- **WHAT THIS TASK INVOLVES**: From the first entry to the last, copy the material exactly as it stands.

- **TASK INPUTS**:

━━━━━━

(** What [CheckExecutor._run] catches of a run. *)
Definition outcome_of_run (r : res check_output) : outcome :=
  match r with
  | Ok o => Completed o
  | Raise CheckConfigError => Misconfigured (describe CheckConfigError)
  | Raise TimeoutError => TimedOut
  | Raise SsrfBlockedError => Blocked (describe SsrfBlockedError)
  | Raise e => Crashed (describe e)
  end.
End Outcome.

(** ** checks/_ssrf_http.py: [ssrf_guarded_send] *)

Section Http.
Context `{PyRuntime} `{CheckEnv} `{Httpx}.

(** [send i request] is what the client answers to the attempt's [i]-th request. *)
Fixpoint hops (send : nat -> request -> tried response) (limit i : nat) (request : request) : tried response :=
  match limit with
  | O => send i request
  | S limit =>
      match send i request with
      | Threw e => Threw e
      | Got response =>
          if is_redirect response then
            match next_request response with
            | Some request => hops send limit (S i) request
            | None => Got response
            end
          else Got response
      end
  end.

Definition ssrf_guarded_send (send : nat -> request -> tried response) (method : pyval) (url : string) (headers body : pyval)
    (follow_redirects : bool) (max_redirects : nat) : tried response :=
  match method with
  | PStr method =>
      let content := if bool_decide (upper method ∈ ["GET"; "HEAD"; "OPTIONS"]) then PNone else body in
      match build_request method url headers content with
      | Threw e => Threw e
      | Got request => hops send (if follow_redirects then max_redirects else 0) 0 request
      end
  | _ => Threw (describe AttributeError)
  end.

(** ** checks/http.py and checks/json.py: the attempts

    The response of the first attempt that has one, and its latency; else the text
    of the last failure. *)
Fixpoint request_tries (once : nat -> tried response) (latency : nat -> pyval) (n i : nat) (last_error : option string)
    : (response * pyval) + option string :=
  match n with
  | O => inr last_error
  | S n => match once i with
           | Got response => inl (response, latency i)
           | Threw e => request_tries once latency n (S i) (Some e)
           end
  end.

Definition no_response (retries : pyval) (last_error : option string) : check_output :=
  create_result false PNone
    (Some (match last_error with
           | Some e => "Failed after " +:+ py_str retries +:+ " attempts: " +:+ e
           | None => "Unknown error"
           end)) PNone [].

Section Wire.
Context (send : nat -> nat -> request -> tried response) (latency : nat -> pyval).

━━━━━━

- **RESULT FOR THIS EXERCISE**:
(** What [CheckExecutor._run] catches of a run. *)
Definition outcome_of_run (r : res check_output) : outcome :=
  match r with
  | Ok o => Completed o
  | Raise CheckConfigError => Misconfigured (describe CheckConfigError)
  | Raise TimeoutError => TimedOut
  | Raise SsrfBlockedError => Blocked (describe SsrfBlockedError)
  | Raise e => Crashed (describe e)
  end.
End Outcome.

(** ** checks/_ssrf_http.py: [ssrf_guarded_send] *)

Section Http.
Context `{PyRuntime} `{CheckEnv} `{Httpx}.

(** [send i request] is what the client answers to the attempt's [i]-th request. *)
Fixpoint hops (send : nat -> request -> tried response) (limit i : nat) (request : request) : tried response :=
  match limit with
  | O => send i request
  | S limit =>
      match send i request with
      | Threw e => Threw e
      | Got response =>
          if is_redirect response then
            match next_request response with
            | Some request => hops send limit (S i) request
            | None => Got response
            end
          else Got response
      end
  end.

Definition ssrf_guarded_send (send : nat -> request -> tried response) (method : pyval) (url : string) (headers body : pyval)
    (follow_redirects : bool) (max_redirects : nat) : tried response :=
  match method with
  | PStr method =>
      let content := if bool_decide (upper method ∈ ["GET"; "HEAD"; "OPTIONS"]) then PNone else body in
      match build_request method url headers content with
      | Threw e => Threw e
      | Got request => hops send (if follow_redirects then max_redirects else 0) 0 request
      end
  | _ => Threw (describe AttributeError)
  end.

(** ** checks/http.py and checks/json.py: the attempts

    The response of the first attempt that has one, and its latency; else the text
    of the last failure. *)
Fixpoint request_tries (once : nat -> tried response) (latency : nat -> pyval) (n i : nat) (last_error : option string)
    : (response * pyval) + option string :=
  match n with
  | O => inr last_error
  | S n => match once i with
           | Got response => inl (response, latency i)
           | Threw e => request_tries once latency n (S i) (Some e)
           end
  end.

Definition no_response (retries : pyval) (last_error : option string) : check_output :=
  create_result false PNone
    (Some (match last_error with
           | Some e => "Failed after " +:+ py_str retries +:+ " attempts: " +:+ e
           | None => "Unknown error"
           end)) PNone [].

Section Wire.
Context (send : nat -> nat -> request -> tried response) (latency : nat -> pyval).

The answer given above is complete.